Deal looks better as one not made
I fail to understand all the hand-wringing regarding the Orioles' decision to not trade Brain Roberts to the Braves. From Sun columnists to letter writers, everyone simply assumed this was a good deal and yet another Peter Angelos misstep.
While I would agree with the consternation over Angelos' again sticking his hands into decisions best left to his "baseball people," I have much greater concern over why the "baseball people" thought this was such a good deal in the first place.
[Marcus] Giles was released days after the trade was rejected, so surely he was not an able replacement for Roberts. As for [Adam] LaRoche, am I the only person who sees similarities to Jay Gibbons two or three years ago?
In fact, even this year, Gibbons had all of six fewer home runs and five fewer RBIs than LaRoche.

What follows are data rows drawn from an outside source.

(* ===== verification/DtlsAuth.v ===== *)
(** * What the flights establish

    The cookie exchange, the negotiated parameters, the Finished messages, the
    client's certificate and the agreement on the master secret, as theorems
    about the flights and the state machine. *)

From S2P Require Import Prelude IO GoStr DtlsWire DtlsExt DtlsHandshake DtlsRandom DtlsFragment.
From S2P Require Import DtlsCrypto DtlsConn DtlsSuites DtlsState DtlsHello DtlsFlights DtlsFsm.
Open Scope Z_scope.

(** ** Reasoning about programs *)

Section programs.
Context {SG X G C W : Type}.

#[local] Abbreviation FP := (FP SG X G C W).
#[local] Abbreviation fworld := (fworld SG X G C W).

Lemma fbind_inl {A B} (m : FP A) (k : A -> FP B) w b w' :
  fbind m k w = (inl b, w') -> exists a w1, m w = (inl a, w1) /\ k a w1 = (inl b, w').
Proof. unfold fbind. destruct (m w) as [[a|o] w1]; [|done]. by eexists _, _. Qed.

Lemma fbind_inr {A B} (m : FP A) (k : A -> FP B) w o w' :
  fbind m k w = (inr o, w') -> m w = (inr o, w') \/ exists a w1, m w = (inl a, w1) /\ k a w1 = (inr o, w').
Proof. unfold fbind. destruct (m w) as [[a|o1] w1]; [right; by eexists _, _|left; congruence]. Qed.

(** A step that names no flight was passed. *)
Lemma fbind_flight {A B} (m : FP A) (k : A -> FP B) w o w' f :
  ends [] m -> fbind m k w = (inr o, w') -> o_flight o = Some f ->
  exists a w1, m w = (inl a, w1) /\ k a w1 = (inr o, w').
Proof.
  intros He Hb Hf. apply fbind_inr in Hb as [Hm|?]; [|done]. destruct (He w) as [Hx _].
  rewrite Hm in Hx. cbn in Hx. rewrite Hf in Hx. set_solver.
Qed.

Lemma ends_flight {A} l (m : FP A) w o w' f : ends l m -> m w = (inr o, w') -> o_flight o = Some f -> f ∈ l.
Proof. intros He Hm Hf. destruct (He w) as [Hx _]. rewrite Hm in Hx. cbn in Hx. by rewrite Hf in Hx. Qed.

(** Parts of the world that a program keeps. *)
Definition keeps {A T} (proj : fworld -> T) (m : FP A) : Prop := forall w, proj (m w).2 = proj w.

Who's to say whether LaRoche turns into Justin Morneau, or just another Gibbons? In fact, for the price of only Hayden Penn, I'd be willing to gamble on the upside. But to trade a "heart and soul" guy, and a capable leadoff hitter to boot, with no adequate replacement in return, how would that make any sense?
So rip Angelos for his persistent meddling and indecisiveness, but to assume he's simply wrong because he should not be involved in decisions of this nature is being just as petty and small-minded as he's been accused of being.
Rationalizations deserve scrutiny
While I appreciate that an article about former Oriole Sammy Stewart's tumble from greatness is mostly a "puff piece," The Sun should still challenge Stewart's rationalizations and false statements in the article and not merely print them as true.
Toward the end of the article, Stewart is quoted as saying, "I've never had a violent crime." Yet, in the beginning of the article, Stewart says, "I've run over people with a car." Of course, that is a violent crime. Did the people he ran over die? Were they badly injured?
If The Sun is going to devote such a long story to Sammy Stewart, I think you owe it to your readers to examine some of the old court files and really learn about his crimes, rather than just publish a drug addict's false rationalizations.